Data excerpts:
══════════

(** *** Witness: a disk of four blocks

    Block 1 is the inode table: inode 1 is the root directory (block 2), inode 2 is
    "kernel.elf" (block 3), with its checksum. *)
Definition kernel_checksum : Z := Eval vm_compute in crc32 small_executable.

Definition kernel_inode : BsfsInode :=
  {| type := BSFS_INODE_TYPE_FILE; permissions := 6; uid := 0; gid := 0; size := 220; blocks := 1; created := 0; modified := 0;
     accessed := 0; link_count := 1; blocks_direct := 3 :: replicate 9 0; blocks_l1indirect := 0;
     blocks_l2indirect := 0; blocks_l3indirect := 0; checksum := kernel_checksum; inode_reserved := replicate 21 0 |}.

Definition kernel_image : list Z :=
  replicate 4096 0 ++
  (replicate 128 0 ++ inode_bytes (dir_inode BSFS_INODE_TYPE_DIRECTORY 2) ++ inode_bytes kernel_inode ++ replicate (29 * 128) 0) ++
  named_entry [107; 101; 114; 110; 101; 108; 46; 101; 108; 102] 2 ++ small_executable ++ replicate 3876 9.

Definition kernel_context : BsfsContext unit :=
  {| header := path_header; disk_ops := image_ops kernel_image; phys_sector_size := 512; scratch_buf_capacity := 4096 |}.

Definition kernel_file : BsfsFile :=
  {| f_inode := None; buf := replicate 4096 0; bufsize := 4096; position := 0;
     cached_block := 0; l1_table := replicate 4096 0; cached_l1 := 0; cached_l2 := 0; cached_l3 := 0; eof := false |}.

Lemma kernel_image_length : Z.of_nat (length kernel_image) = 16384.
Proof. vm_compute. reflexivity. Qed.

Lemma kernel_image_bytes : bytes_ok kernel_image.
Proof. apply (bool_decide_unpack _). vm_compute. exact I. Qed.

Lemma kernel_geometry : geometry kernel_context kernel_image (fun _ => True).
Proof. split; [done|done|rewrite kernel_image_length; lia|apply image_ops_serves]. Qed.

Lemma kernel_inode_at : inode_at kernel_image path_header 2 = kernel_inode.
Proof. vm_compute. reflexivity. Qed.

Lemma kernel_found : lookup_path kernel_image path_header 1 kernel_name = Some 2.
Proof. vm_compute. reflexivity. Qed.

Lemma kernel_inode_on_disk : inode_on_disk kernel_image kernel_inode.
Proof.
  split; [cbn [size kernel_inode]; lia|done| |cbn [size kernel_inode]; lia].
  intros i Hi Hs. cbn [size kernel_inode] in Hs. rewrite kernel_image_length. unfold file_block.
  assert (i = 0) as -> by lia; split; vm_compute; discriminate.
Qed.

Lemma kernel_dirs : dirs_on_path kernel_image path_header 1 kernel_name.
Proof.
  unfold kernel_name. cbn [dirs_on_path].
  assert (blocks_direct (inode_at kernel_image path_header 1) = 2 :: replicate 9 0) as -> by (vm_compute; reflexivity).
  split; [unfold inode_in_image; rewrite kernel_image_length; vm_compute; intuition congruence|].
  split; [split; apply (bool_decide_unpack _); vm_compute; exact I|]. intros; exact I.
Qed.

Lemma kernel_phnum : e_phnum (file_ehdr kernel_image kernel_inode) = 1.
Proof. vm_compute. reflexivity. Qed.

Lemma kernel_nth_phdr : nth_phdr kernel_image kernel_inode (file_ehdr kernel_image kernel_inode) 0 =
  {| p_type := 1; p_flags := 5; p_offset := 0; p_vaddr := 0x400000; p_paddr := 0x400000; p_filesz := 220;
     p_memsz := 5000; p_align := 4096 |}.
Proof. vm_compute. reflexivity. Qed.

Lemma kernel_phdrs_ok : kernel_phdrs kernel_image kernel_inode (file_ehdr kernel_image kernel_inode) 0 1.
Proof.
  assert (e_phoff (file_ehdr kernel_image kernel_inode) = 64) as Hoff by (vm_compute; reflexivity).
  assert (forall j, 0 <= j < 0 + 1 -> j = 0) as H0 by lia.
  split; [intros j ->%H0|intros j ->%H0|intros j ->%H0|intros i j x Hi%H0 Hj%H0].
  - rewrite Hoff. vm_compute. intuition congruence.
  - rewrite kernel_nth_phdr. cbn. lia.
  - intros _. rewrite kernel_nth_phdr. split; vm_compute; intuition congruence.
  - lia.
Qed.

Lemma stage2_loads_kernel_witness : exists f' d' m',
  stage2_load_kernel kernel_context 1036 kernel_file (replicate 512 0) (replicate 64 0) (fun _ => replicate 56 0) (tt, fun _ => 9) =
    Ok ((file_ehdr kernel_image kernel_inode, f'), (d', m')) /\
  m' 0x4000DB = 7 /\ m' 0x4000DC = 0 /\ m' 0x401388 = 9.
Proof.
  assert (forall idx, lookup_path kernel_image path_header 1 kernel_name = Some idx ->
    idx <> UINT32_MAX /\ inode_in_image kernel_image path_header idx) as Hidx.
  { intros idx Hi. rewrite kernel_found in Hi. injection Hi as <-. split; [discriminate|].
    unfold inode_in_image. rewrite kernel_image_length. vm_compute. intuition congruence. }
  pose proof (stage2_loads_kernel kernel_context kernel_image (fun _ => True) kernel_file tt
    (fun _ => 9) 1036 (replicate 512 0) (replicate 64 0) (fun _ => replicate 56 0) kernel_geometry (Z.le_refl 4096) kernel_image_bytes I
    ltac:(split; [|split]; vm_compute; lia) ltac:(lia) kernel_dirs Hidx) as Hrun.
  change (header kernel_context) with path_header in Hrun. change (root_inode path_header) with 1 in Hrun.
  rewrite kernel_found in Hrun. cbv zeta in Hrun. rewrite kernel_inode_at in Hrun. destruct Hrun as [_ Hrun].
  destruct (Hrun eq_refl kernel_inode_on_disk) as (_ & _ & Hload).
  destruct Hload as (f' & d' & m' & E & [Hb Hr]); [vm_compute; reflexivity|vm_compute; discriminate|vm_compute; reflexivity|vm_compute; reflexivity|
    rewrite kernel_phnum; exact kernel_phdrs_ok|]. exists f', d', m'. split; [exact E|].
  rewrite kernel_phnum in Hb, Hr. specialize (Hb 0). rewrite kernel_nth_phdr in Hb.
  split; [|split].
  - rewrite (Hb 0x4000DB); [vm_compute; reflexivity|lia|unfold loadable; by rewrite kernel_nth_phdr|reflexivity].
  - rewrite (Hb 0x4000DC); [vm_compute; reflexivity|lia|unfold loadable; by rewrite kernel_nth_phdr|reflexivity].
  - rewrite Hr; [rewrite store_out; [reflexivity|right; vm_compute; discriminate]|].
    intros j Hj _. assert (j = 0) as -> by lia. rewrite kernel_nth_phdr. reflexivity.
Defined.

══════════

--- What the task requires ---
Output the lines of the records above exactly as they appear, from the line containing "Lemma kernel_image_length : Z.of_nat" through the line containing "split; [cbn [size".

--- Response to the exercise ---
Lemma kernel_image_length : Z.of_nat (length kernel_image) = 16384.
Proof. vm_compute. reflexivity. Qed.

Lemma kernel_image_bytes : bytes_ok kernel_image.
Proof. apply (bool_decide_unpack _). vm_compute. exact I. Qed.

Lemma kernel_geometry : geometry kernel_context kernel_image (fun _ => True).
Proof. split; [done|done|rewrite kernel_image_length; lia|apply image_ops_serves]. Qed.

Lemma kernel_inode_at : inode_at kernel_image path_header 2 = kernel_inode.
Proof. vm_compute. reflexivity. Qed.

Lemma kernel_found : lookup_path kernel_image path_header 1 kernel_name = Some 2.
Proof. vm_compute. reflexivity. Qed.

Lemma kernel_inode_on_disk : inode_on_disk kernel_image kernel_inode.
Proof.
  split; [cbn [size kernel_inode]; lia|done| |cbn [size kernel_inode]; lia].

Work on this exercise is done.